- What needs to be done
The answer should be a single number: how many lines of the entries below hold the word "reflexivity".

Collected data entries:
'''
(* ===== verification/InteropProps.v ===== *)
(** * Running fixtures against this library's server (interop/fixture.go, interop/runner.go)

    The runner's verdict on a step is the verdict of the abstract memory
    service of [Refine]: a fixture passes against the server exactly when a run
    of the service meets its expectations, in every schedule of the goroutines
    of its concurrent reads.  And a directory of fixtures written as documents
    is loaded back. *)

From S2P Require Import Prelude Go WireErrors Header ReadWrite ServerCodec Memory Session Server Client ClientRW ClientSZL Discover Peer Loopback EndToEnd Refine Trees Interop Sharing.

(** ** Hexadecimal texts *)

Section Hexadecimal.
Context `{!Texts}.

Lemma hex_decode_byte b l :
  hex_decode (hex_lower (Z.shiftr (b2z b) 4) :: hex_lower (Z.land (b2z b) 15) :: l) = (rest ← hex_decode l; Ok (b :: rest)).
Proof. by destruct b. Qed.

Lemma without_spaces_byte b l :
  without_spaces (hex_lower (Z.shiftr (b2z b) 4) :: hex_lower (Z.land (b2z b) 15) :: l) =
  hex_lower (Z.shiftr (b2z b) 4) :: hex_lower (Z.land (b2z b) 15) :: without_spaces l.
Proof. by destruct b. Qed.

(** The hexadecimal text of bytes decodes to them. *)
Lemma hex_decode_fmt_x b : hex_decode (without_spaces (String.list_ascii_of_string (fmt_x b))) = Ok b.
Proof.
  induction b as [|x b IH]; [done|].
  change (String.list_ascii_of_string (fmt_x (x :: b))) with
    (hex_lower (Z.shiftr (b2z x) 4) :: hex_lower (Z.land (b2z x) 15) :: String.list_ascii_of_string (fmt_x b)).
  by rewrite without_spaces_byte, hex_decode_byte, IH.
Qed.


End Hexadecimal.

(** ** What a step asks of the service *)


Section Steps.
Context `{!Texts}.






End Steps.







(** ** Reads and writes *)

Section OverReader.
Context `{!Texts} {W : Type} `{!Transport W} `{!S7Reader W}.
Variable isNetError : error -> bool.
(** A validation error does not come from the network. *)
Hypothesis Hnet : forall msg, isNetError (ValidationError msg) = false.



End OverReader.

Section OverPeer.
Context `{!Texts} {W : Type} `{!Transport W} `{!S7Peer W}.
Variable isNetError : error -> bool.
Variable schedule : Z -> W -> list nat.
Hypothesis Hnet : forall msg, isNetError (ValidationError msg) = false.






End OverPeer.

(** ** Runs of a fixture *)


(** A read leaves the memory, and the memory gives its reply. *)
Lemma serves_get_same m q a m' : serves m q a m' -> (if q is GetBytes _ then True else False) -> m' = m.
Proof. by destruct 1. Qed.




Section OverNet.
Context `{!Texts}.
Variable isNetError : error -> bool.
Hypothesis Hnet : forall msg, isNetError (ValidationError msg) = false.
(** Any schedule of the goroutines. *)
Variable schedule : Z -> Net -> list nat.
(** The server under test and the context of the steps. *)
Variables (host : string) (port rack slot : Z) (ctx : Ctx).
Hypothesis Hctx : is_nil ctx = false.
Hypothesis Htarget : 0 <= port <= 65535 /\ 0 <= rack <= 7 /\ 0 <= slot <= 31.
















End OverNet.

(** ** Documents *)

Section Documents.
Context `{!Texts}.

Definition number (n : Z) : value := VFloat n 0.
Definition payload_doc (b : bytes) : list (string * value) := [("hex", VString (fmt_x b))].

Definition expectation_doc (e : Expectation) : list (string * value) :=
  [("operation", VString (ex_Operation e));
   ("area", VObject [("type", VString (ex_AreaType e)); ("number", number (ex_AreaNum e))]);
   ("offset", number (ex_Offset e)); ("length", number (ex_Length e)); ("clients", number (ex_Clients e));
   ("data", VObject (payload_doc (ex_Data e)));
   ("result", if ex_HasBytes e then VObject (payload_doc (ex_WantBytes e)) else VString (ex_WantOutcome e))] ++
  (if ex_HasBit e then [("bit", number (ex_Bit e))] else []).

Definition fixture_doc (fx : CompiledFixture) : list (string * value) :=
  [("fixture", VObject [("id", VString (fx_ID fx)); ("revision", number (fx_Revision fx))]);
   ("server", VObject [("rack", number (fx_Rack fx)); ("slot", number (fx_Slot fx))]);
   ("expectations", VArray (VObject ∘ expectation_doc <$> fx_Expectations fx))].

(** A number that a [float64] holds exactly. *)
Definition exact (n : Z) : Prop := - 2 ^ 53 <= n <= 2 ^ 53.

(** An expectation that can be written down: no bit that is not used, an
    outcome of the runner's own list or a word of its own, no length other
    than that of the bytes when it is left to them. *)
Definition expectation_wf (e : Expectation) : Prop :=
  Forall exact [ex_AreaNum e; ex_Offset e; ex_Length e; ex_Clients e; ex_Bit e] /\
  (ex_HasBit e = false -> ex_Bit e = 0) /\
  if ex_HasBytes e then ex_WantOutcome e = OutcomeSuccess /\ (ex_Length e = 0 -> ex_WantBytes e = [])
  else ex_WantBytes e = [] /\ normalizeResultString (ex_WantOutcome e) = ex_WantOutcome e.

Lemma decodePayload_doc b : decodePayload (payload_doc b) = Ok b.
Proof. exact (hex_decode_fmt_x b). Qed.

Definition fixture_wf (fx : CompiledFixture) : Prop :=
  Forall exact [fx_Revision fx; fx_Rack fx; fx_Slot fx] /\ Forall expectation_wf (fx_Expectations fx).

Lemma asInt_number n d : exact n -> asInt (number n) d = n.
Proof.
  unfold exact. intros Hn. unfold asInt, number, float_int, MinInt64, MaxInt64. change (0 <=? 0) with true. cbv iota zeta.
  rewrite Z.mul_1_r. by if_arith.
Qed.

Lemma parseExpectation_doc e : expectation_wf e -> parseExpectation (expectation_doc e) = Ok e.
Proof.
  intros (Hex & Hbit & Hw). unfold parseExpectation. apply Forall_cons in Hex as [X1 Hex]. apply Forall_cons in Hex as [X2 Hex].
  apply Forall_cons in Hex as [X3 Hex]. apply Forall_cons in Hex as [X4 Hex]. apply Forall_cons in Hex as [X5 _].
  assert (Hb : key_of (expectation_doc e) "bit" = if ex_HasBit e then number (ex_Bit e) else VNil) by (unfold expectation_doc; by destruct (ex_HasBit e)).
  assert (Hh : bool_decide (is_Some (get_key (expectation_doc e) "bit")) = ex_HasBit e) by (unfold expectation_doc; by destruct (ex_HasBit e)).
  rewrite Hh, Hb.
  change (key_of (expectation_doc e) "data") with (VObject (payload_doc (ex_Data e))).
  change (key_of (expectation_doc e) "length") with (number (ex_Length e)).
  change (key_of (expectation_doc e) "offset") with (number (ex_Offset e)).
  change (key_of (expectation_doc e) "clients") with (number (ex_Clients e)).
  change (key_of (expectation_doc e) "operation") with (VString (ex_Operation e)).
  change (as_object (key_of (expectation_doc e) "area")) with [("type", VString (ex_AreaType e)); ("number", number (ex_AreaNum e))].
  change (key_of [("type", VString (ex_AreaType e)); ("number", number (ex_AreaNum e))] "type") with (VString (ex_AreaType e)).
  change (key_of [("type", VString (ex_AreaType e)); ("number", number (ex_AreaNum e))] "number") with (number (ex_AreaNum e)).
  change (key_of (expectation_doc e) "result") with
    (if ex_HasBytes e then VObject (payload_doc (ex_WantBytes e)) else VString (ex_WantOutcome e)).
  cbv iota. rewrite decodePayload_doc. cbn [mbind res_bind]. cbv zeta. rewrite !asInt_number by done.
  replace (if ex_HasBit e then asInt (if ex_HasBit e then number (ex_Bit e) else VNil) 0 else 0) with (ex_Bit e)
    by (destruct (ex_HasBit e); [by rewrite (asInt_number _ _ X5) | by apply Hbit]).
  destruct e as [op ty num off ln bit hb cl dat want wb hby]. simpl in *. destruct hby.
  - rewrite decodePayload_doc. cbn [mbind res_bind]. destruct Hw as [-> Hl]. do 2 f_equal. case_if; [|done]. b2p.
    by rewrite Hl.
  - destruct Hw as [-> Hn]. by rewrite Hn.
Qed.

Lemma compileFixture_doc fx :
  fixture_wf fx -> compileFixture (fixture_doc fx) = Ok (set_Filename "" fx).
Proof.
  intros [Hex HF]. apply Forall_cons in Hex as [X1 Hex]. apply Forall_cons in Hex as [X2 Hex]. apply Forall_cons in Hex as [X3 _]. unfold compileFixture.
  change (key_of (fixture_doc fx) "expectations") with (VArray (VObject ∘ expectation_doc <$> fx_Expectations fx)).
  change (key_of (fixture_doc fx) "fixture") with (VObject [("id", VString (fx_ID fx)); ("revision", number (fx_Revision fx))]).
  change (key_of (fixture_doc fx) "server") with (VObject [("rack", number (fx_Rack fx)); ("slot", number (fx_Slot fx))]).
  cbv iota.
  assert (Hloop : forall l i out, Forall expectation_wf l ->
    expectationsLoop i (VObject ∘ expectation_doc <$> l) out = Ok (out ++ l)).
  { intros l i out Hl. revert i out. induction Hl as [|e l He _ IH]; intros i out; [simpl; by rewrite app_nil_r|].
    cbn [fmap list_fmap expectationsLoop compose]. rewrite parseExpectation_doc, IH by done. by rewrite <- app_assoc. }
  rewrite Hloop by done. cbn [mbind res_bind]. 
  change (as_object (VObject [("id", VString (fx_ID fx)); ("revision", number (fx_Revision fx))])) with
    [("id", VString (fx_ID fx)); ("revision", number (fx_Revision fx))].
  change (key_of [("id", VString (fx_ID fx)); ("revision", number (fx_Revision fx))] "revision") with (number (fx_Revision fx)).
  change (as_object (VObject [("rack", number (fx_Rack fx)); ("slot", number (fx_Slot fx))])) with
    [("rack", number (fx_Rack fx)); ("slot", number (fx_Slot fx))].
  change (key_of [("rack", number (fx_Rack fx)); ("slot", number (fx_Slot fx))] "rack") with (number (fx_Rack fx)).
  change (key_of [("rack", number (fx_Rack fx)); ("slot", number (fx_Slot fx))] "slot") with (number (fx_Slot fx)).
  by rewrite !asInt_number.
Qed.

(** A fixture stored in a file of its name. *)
Definition stored (ReadFile : string -> error + bytes) (Join : string -> string -> string)
    (Unmarshal : bytes -> error + list (string * value)) (dir : string) (fx : CompiledFixture) : Prop :=
  exists raw, ReadFile (Join dir (fx_Filename fx)) = inr raw /\ Unmarshal raw = inr (fixture_doc fx).

(** The extension of compiled fixtures. *)
Definition extension : string := ".compiled.json".

(** The fixtures of a directory: its files whose names end with the extension,
    in order; directories and other files are none. *)
Inductive listed : list (string * bool) -> list CompiledFixture -> Prop :=
  | listed_nil : listed [] []
  | listed_directory name entries fxs : listed entries fxs -> listed ((name, true) :: entries) fxs
  | listed_other name entries fxs :
      (forall stem, name <> stem +:+ extension) -> listed entries fxs -> listed ((name, false) :: entries) fxs
  | listed_fixture stem fx entries fxs :
      fx_Filename fx = stem +:+ extension -> listed entries fxs -> listed ((fx_Filename fx, false) :: entries) (fx :: fxs).

Lemma HasSuffix_spec s suffix : HasSuffix s suffix = true <-> exists stem, s = stem +:+ suffix.
Proof.
  unfold HasSuffix. rewrite bool_decide_eq_true. split.
  - intros [l Hl]. exists (String.string_of_list_ascii l). rewrite <- (String.string_of_list_ascii_of_string s), Hl.
    clear Hl. induction l as [|a l IH]; simpl; [apply String.string_of_list_ascii_of_string | by rewrite IH].
  - intros [stem ->]. exists (String.list_ascii_of_string stem). induction stem as [|a stem IH]; simpl; [done | by rewrite IH].
Qed.

(** The runner takes the entries that are listed. *)
Lemma fixturesLoop_listed ReadFile Join Unmarshal dir entries fxs out :
  listed entries fxs -> Forall (stored ReadFile Join Unmarshal dir) fxs -> Forall fixture_wf fxs ->
  fixturesLoop ReadFile Join Unmarshal dir entries out = Ok (out ++ fxs).
Proof.
  intros Hl. revert out. induction Hl as [|name entries fxs _ IH|name entries fxs Hn _ IH|stem fx entries fxs Hs _ IH]; intros out HF Hw;
    cbn [fixturesLoop]; unfold isFixture; cbn [fst snd].
  - by rewrite app_nil_r.
  - by apply IH.
  - destruct (HasSuffix name ".compiled.json") eqn:E; [|by apply IH]. apply HasSuffix_spec in E as [stem E]. by destruct (Hn stem).
  - apply Forall_cons in HF as [(raw & H1 & H2) HF]. apply Forall_cons in Hw as [Hw1 Hw].
    replace (HasSuffix (fx_Filename fx) ".compiled.json") with true by (symmetry; apply HasSuffix_spec; by exists stem). simpl.
    unfold loadCompiledFixture. rewrite H1, H2, compileFixture_doc by done. rewrite IH by done. rewrite <- app_assoc. by destruct fx.
Qed.
End Documents.

(** ** Theorems *)


(** Texts for the witnesses. *)
#[export] Instance plain_texts : Texts := {| sprint _ := ""; hex_rune _ := ""; quoted s := s; float_overflow _ _ := MinInt64 |}.

(** A write read back, a reconnect, a bit, a rejected write to the read-only
    merkers; the last step expects what the server does not give. *)
Definition example_fixture : CompiledFixture :=
  let exp op ty num off ln bit hb dat want wb hby := mkExpectation op ty num off ln bit hb 0 dat want wb hby in
  mkFixture "demo" 1 0 2 "demo.compiled.json"
    [exp "write" "db" 1 2 0 0 false [x01; x02] OutcomeSuccess [] false;
     exp "reconnect" "" 0 0 0 0 false [] OutcomeSuccess [] false;
     exp "read" "db" 1 1 4 0 false [] OutcomeSuccess [x21; x01; x02; x54] true;
     exp "write" "db" 1 0 0 7 true [x01] OutcomeSuccess [] false;
     exp "rejected-write" "markers" 0 0 0 0 false [x01] OutcomeWriteProtected [] false;
     exp "rejected-read" "db" 1 7 2 0 false [] OutcomeAddressOutOfRange [] false;
     mkExpectation "concurrent-read" "db" 1 0 3 0 false 3 [] OutcomeSuccess [x90; x21; x01] true;
     exp "final-state" "db" 1 0 1 0 false [] OutcomeSuccess [x10] true].



(** C39: the fixtures of a directory are loaded back as they were.  When every
    file of the directory whose name ends with [.compiled.json] holds the JSON
    document of a fixture, payloads in hexadecimal and numbers that a [float64]
    holds exactly, [loadAllFixtures] returns these fixtures in the order of the
    directory, each with its file name; directories, also those of such a name,
    and files of other names are passed over. *)
Theorem fixtures_roundtrip `{!Texts} ReadDir ReadFile Join Unmarshal dir entries fxs :
  ReadDir dir = inr entries -> listed entries fxs -> fxs <> [] ->
  Forall (stored ReadFile Join Unmarshal dir) fxs -> Forall fixture_wf fxs ->
  loadAllFixtures ReadDir ReadFile Join Unmarshal dir = Ok fxs.
Proof.
  intros Hd He Hne Hs Hw. unfold loadAllFixtures. rewrite Hd, (fixturesLoop_listed _ _ _ _ _ fxs) by done. simpl.
  by destruct fxs.
Qed.

(** Witness of C39: a fixture between a directory of such a name and a file of
    another kind. *)
Lemma fixtures_roundtrip_witness :
  loadAllFixtures (fun _ => inr [("a.compiled.json", true); ("demo.compiled.json", false); ("notes.txt", false)])
    (fun path => if String.eqb path "dir/demo.compiled.json" then inr [x7b] else inl (Plain "no such file"))
    (fun dir name => dir +:+ "/" +:+ name) (fun _ => inr (fixture_doc example_fixture)) "dir" = Ok [example_fixture].
Proof.
  apply (fixtures_roundtrip _ _ _ _ "dir" [("a.compiled.json", true); ("demo.compiled.json", false); ("notes.txt", false)]).
  - reflexivity.
  - apply listed_directory. apply (listed_fixture "demo" example_fixture); [reflexivity|]. apply listed_other; [|apply listed_nil].
    intros stem E. assert (Hs : HasSuffix "notes.txt" extension = true) by (apply HasSuffix_spec; exists stem; exact E). discriminate.
  - discriminate.
  - constructor; [|constructor]. exists [x7b]. split; reflexivity.
  - constructor; [|constructor]. unfold fixture_wf, expectation_wf, exact.
    split; repeat constructor; simpl; try done; by intros.
Defined.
'''
- Completed task
3